# ASUS GeForce RTX 2080 STRIX OC 8 GB



## W1zzard (Sep 19, 2018)

ASUS ROG Strix RTX 2080 OC is the company's fastest RTX 2080 offering, and designed to rival the quality of NVIDIA's own Founders Edition products. A high factory overclock, bolstered by a strong VRM solution, add to its premium credentials.

*Show full review*


----------



## jeremyshaw (Sep 20, 2018)

On all of these boards, I have not seen an USB-c controller. Does that mean it's integrated into the main chip?

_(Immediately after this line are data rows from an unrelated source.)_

(* ===== verification/PagingOps.v ===== *)
(** * PagingOps: unmapping, protection, cloning and [read_pte]

    What the remaining operations of [paging.c] and [read_pte] of [task.c] do to
    the translations of a space that satisfies [kwin]. *)

From S2P Require Import Prelude State Machine Walk Serial Space Pmm Paging.

Section PagingOps.
Context `{Platform} (W : Z → Prop).

(** Switching to the space that is active changes nothing. *)
Lemma paging_switch_same s : kwin W s → paging_switch (cr3 s) s = Ok tt s.
Proof. intros Hw. pose proof (kw_root _ _ Hw) as Hr. destruct s. simpl in Hr. by subst. Qed.

(** *** Stepping down a path *)

Lemma reach_down s k va ra :
  kwin W s → reach (mem s) (S k) 3 (cr3 s) va = Some ra →
  let e := mget (mem s) (entry_addr (S k) (rt_tbl ra) va) in
  reach (mem s) k 3 (cr3 s) va =
    if Z.testbit e 0 && negb (Z.testbit e 7)
    then Some (Rtab (mask_4k e) (rt_user ra && Z.testbit e 2) (rt_write ra && Z.testbit e 1))
    else None.
Proof.
  intros Hw Hr e. rewrite (reach_reach _ k (S k) _ _ _ ra) by (done || lia).
  rewrite reach_S by done. cbv zeta. fold e. destruct (_ && _); [|done].
  rewrite reach_refl. simpl. unfold rt_under; simpl. rewrite !andb_true_r, mask_4k_frame; [done|].
  eapply pt_bound; [by eapply kw_tree|lia|done].
Qed.

(** The upper two levels, as [map_page_flags], [unmap_page] and [read_pte] walk
    them: either an entry is absent, or the directory is reached. *)
Lemma upper_levels s va :
  kwin W s → small_path (mem s) (cr3 s) va →
  let e3 := mget (mem s) (entry_addr 3 (cr3 s) va) in
  load64 (entry_addr 3 (cr3 s) va) s = Ok e3 s ∧
  if Z.testbit e3 0 then
    let e2 := mget (mem s) (entry_addr 2 (mask_4k e3) va) in
    load64 (entry_addr 2 (mask_4k e3) va) s = Ok e2 s ∧
    if Z.testbit e2 0 then
      Z.testbit e2 7 = false ∧
      ∃ r1, reach (mem s) 1 3 (cr3 s) va = Some r1 ∧ rt_tbl r1 = mask_4k e2
    else reach (mem s) 1 3 (cr3 s) va = None
  else reach (mem s) 1 3 (cr3 s) va = None.
Proof.
  intros Hw Hsp e3.
  assert (Hr3 : reach (mem s) 3 3 (cr3 s) va = Some (Rtab (cr3 s) true true)) by apply reach_refl.
  split; [exact (kwin_load_entry W s 3 va _ Hw Hr3)|].
  assert (H7 := Hsp 3%nat _ ltac:(lia) Hr3). cbv zeta in H7. cbn [rt_tbl] in H7. fold e3 in H7.
  assert (Hd := reach_down s 2 va _ Hw Hr3). cbv zeta in Hd. cbn [rt_tbl] in Hd. fold e3 in Hd.
  destruct (Z.testbit e3 0) eqn:E3; cbn [andb negb] in Hd.
  2:{ destruct (reach (mem s) 1 3 (cr3 s) va) as [r|] eqn:E; [|done].
      rewrite reach_S in E by lia. cbv zeta in E. fold e3 in E. by rewrite E3 in E. }
  rewrite H7 in Hd by done. cbn [andb negb] in Hd.
  assert (H7' := Hsp 2%nat _ ltac:(lia) Hd). cbv zeta in H7' |- *. cbn [rt_tbl] in H7'.
  split; [exact (kwin_load_entry W s 2 va _ Hw Hd)|].
  assert (Hd' := reach_down s 1 va _ Hw Hd). cbv zeta in Hd'. cbn [rt_tbl] in Hd'.
  destruct (Z.testbit (mget _ _) 0); cbn [andb negb] in Hd'; [|done].
  split; [by apply H7'|]. rewrite H7' in Hd' by done. eexists. split; [exact Hd'|done].
Qed.

(** Running such code down to its load of the directory entry. *)
Ltac to_directory Hw Hsp :=
  apply runs_bind, runs_gets; rewrite (kw_root _ _ Hw), entry_pml4;
  let L3 := fresh in let L2 := fresh in let Hu := fresh in let Et := fresh in let Hr := fresh in
  destruct (upper_levels _ _ Hw Hsp) as [L3 Hu]; cbv zeta in Hu;
  eapply runs_step; [exact L3|]; rewrite e_present_bit;
  destruct (Z.testbit (mget _ (entry_addr 3 _ _)) 0); cbn [negb]; [|congruence];
  destruct Hu as [L2 Hu]; rewrite entry_pdpt; eapply runs_step; [exact L2|];
  rewrite e_present_bit, e_large_bit;
  destruct (Z.testbit (mget _ _) 0); cbn [negb]; [|congruence];
  destruct Hu as (-> & ? & Hr & Et); simplify_eq; rewrite entry_pdt, <- Et;
  eapply runs_step; [by apply (kwin_load_entry W)|].

(** ** Clearing an entry *)

Record unmapped (k : nat) (s s' : kstate) (virt : Z) : Prop := {
  um_here : ∀ va, region k va = region k virt → walk (mem s') 3 (cr3 s) va = None;
  um_else : ∀ va, region k va ≠ region k virt → walk (mem s') 3 (cr3 s) va = walk (mem s) 3 (cr3 s) va;
}.

Lemma testbit_u64 x i : 0 ≤ i < 64 → Z.testbit (u64 x) i = Z.testbit x i.
Proof. intros. unfold u64. apply Z.mod_pow2_bits_low. lia. Qed.

Lemma clear_bit0 e : Z.testbit (Z.land e (Z.lnot 1)) 0 = false.
Proof. rewrite Z.land_spec, Z.lnot_spec by lia. apply andb_false_r. Qed.

Lemma land_lnot_bound e k b : 0 ≤ e < b → 0 ≤ k → 0 ≤ Z.land e (Z.lnot (2 ^ k - 1)) < b.
Proof.
  intros He Hk. rewrite land_lnot_ones by done. assert (0 < 2 ^ k) by (apply Z.pow_pos_nonneg; lia).
  pose proof (Z.mod_pos_bound e (2 ^ k)). pose proof (Z.mod_le e (2 ^ k)). lia.
Qed.

Lemma clear_entry_runs s fl k virt r0 :
  kwin W s → kfree W s fl → reach (mem s) k 3 (cr3 s) virt = Some r0 → (k ≤ 1)%nat →
  (∀ p i, W p → 0 ≤ i < 4096 → region k (p + i) ≠ region k virt) →
  let a := entry_addr k (rt_tbl r0) virt in
  runs (store64 a (Z.land (mget (mem s) a) (Z.lnot 1))) s (λ _ s',
    map_done W 0 s fl s' fl ∧ unmapped k s s' virt).
Proof.
  intros Hw Hf Hr Hk Hdisj a. unfold runs. unfold a at 1. rewrite (kwin_store_entry W) by done. fold a.
  set (e := u64 _). assert (E0 : Z.testbit e 0 = false) by (unfold e; rewrite testbit_u64 by lia; apply clear_bit0).
  destruct (kwin_leaf W s k virt r0 e) as (Hw' & Hed & Hfr & Helse); try done.
  { by right; right. }
  { intros Hk1. assert (Hb := pt_bound _ _ (kw_tree _ _ Hw) _ _ _ Hk1 Hr).
    assert (Hl := land_lnot_bound _ 1 _ Hb ltac:(lia)). change (2 ^ 1 - 1) with 1 in Hl. unfold e, a. rewrite u64_small; lia. }
  split; split; try done.
  - by apply Hfr.
  - apply store_shape; [by eapply kw_tree|done|done|]. intros _ H0. congruence.
  - by exists [].
  - intros va Heq. assert (Ht := kw_tree _ _ Hw). simpl.
    rewrite (store_entry_walk _ _ Ht _ _ _ Hr _ _ Heq).
    destruct (store_entry_hit _ _ _ _ _ Hr va Heq) as [_ Ha].
    destruct k as [|k]; unfold walk; fold walk; rewrite Ha, mget_insert_eq, E0; done.
Qed.

(** [unmap_page] where the directory entry names a page table: exactly the page
    of [virt] loses its translation; the frame is not given back. *)
Lemma unmap_page_small s fl virt r1 :
  kwin W s → kfree W s fl → small_path (mem s) (cr3 s) virt →
  0 ≤ virt < 2 ^ 47 → ¬ W (page_of virt) →
  reach (mem s) 1 3 (cr3 s) virt = Some r1 →
  let pde := mget (mem s) (entry_addr 1 (rt_tbl r1) virt) in
  Z.testbit pde 0 = true → Z.testbit pde 7 = false →
  runs (unmap_page virt) s (λ _ s', map_done W 0 s fl s' fl ∧ unmapped 0 s s' virt).
Proof.
  intros Hw Hf Hsp Hv HnW Hr1 pde E0 E7. unfold unmap_page.
  to_directory Hw Hsp. fold pde. rewrite e_large_bit, E7.
  assert (Hr0 := reach_down s 0 virt r1 Hw Hr1). cbv zeta in Hr0. fold pde in Hr0.
  rewrite E0, E7 in Hr0. cbn [andb negb] in Hr0. rewrite entry_pt.
  set (r0 := Rtab (mask_4k pde) _ _) in Hr0. change (mask_4k pde) with (rt_tbl r0).
  eapply runs_step; [by apply (kwin_load_entry W)|].
  apply (clear_entry_runs s fl 0 virt r0); try done; [lia|].
  intros p i. by apply (window_region_0 W s).
Qed.

(** The levels above a page table that is reached. *)
Lemma reach_pred m k n tbl va r :
  (k < n)%nat → reach m k n tbl va = Some r → is_Some (reach m (S k) n tbl va).
Proof.
  intros Hk. revert tbl r. induction n as [|n IH]; intros tbl r Hr; [lia|].
  destruct (decide (n = k)) as [->|Hne]; [rewrite reach_refl; by eexists|].
  rewrite reach_S in Hr |- * by lia. cbv zeta in Hr |- *. destruct (_ && _); [|done].
  destruct (reach m k n _ va) as [r'|] eqn:E; [|done]. destruct (IH ltac:(lia) _ _ E) as [r'' ->]. by eexists.
Qed.

Lemma reach_table s va r0 :
  kwin W s → reach (mem s) 0 3 (cr3 s) va = Some r0 →
  ∃ r1, reach (mem s) 1 3 (cr3 s) va = Some r1 ∧
    let pde := mget (mem s) (entry_addr 1 (rt_tbl r1) va) in
    Z.testbit pde 0 = true ∧ Z.testbit pde 7 = false ∧ mask_4k pde = rt_tbl r0.
Proof.
  intros Hw Hr. destruct (reach_pred (mem s) 0 3 (cr3 s) va r0 ltac:(lia) Hr) as [r1 Hr1]. exists r1. split; [done|].
  assert (Hd := reach_down s 0 va r1 Hw Hr1). cbv zeta in Hd |- *. rewrite Hr in Hd.
  destruct (Z.testbit _ 0) eqn:E0; [|done]. destruct (Z.testbit _ 7) eqn:E7; [done|]. by injection Hd as ->.
Qed.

Does it only function as a virtualink connection, or can I attach an USB-c HDD to it?


----------



## W1zzard (Sep 20, 2018)

The USB controller is on the back of the PCB


----------



## Anelephant (Sep 20, 2018)

Great review, I'm happy to see a STRIX review so soon! I noticed a few things though, you mentioned that the card has 3 displayport and 1 hdmi but in the picture it clearly looks like 2 displayport and 2 hdmi. Don't the 20 series cards use what nvidia calls "GPU Boost 4.0"? You stated that it was using 3.0. Someone also needs to update the GPU database on the site to reflect that this card uses 2x8 pin power


----------



## W1zzard (Sep 22, 2018)

Anelephant said:


> Great review, I'm happy to see a STRIX review so soon! I noticed a few things though, you mentioned that the card has 3 displayport and 1 hdmi but in the picture it clearly looks like 2 displayport and 2 hdmi. Don't the 20 series cards use what nvidia calls "GPU Boost 4.0"? You stated that it was using 3.0. Someone also needs to update the GPU database on the site to reflect that this card uses 2x8 pin power





Payam said:


> Plz correct: # of heat pipes 6 not 5 !


All fixed. Thanks!


----------



## Drake5000 (Oct 13, 2018)

Can someone confirm the fans are stopped in idle for both mods? Because I saw different information in other review. Thanks


----------



## W1zzard (Oct 13, 2018)

Drake5000 said:


> Can someone confirm the fans are stopped in idle for both mods? Because I saw different information in other review. Thanks


The 2080 Ti STRIX doesn't have fan stop in the default BIOS, this one does. No reason for you to not use the quiet BIOS anyway


----------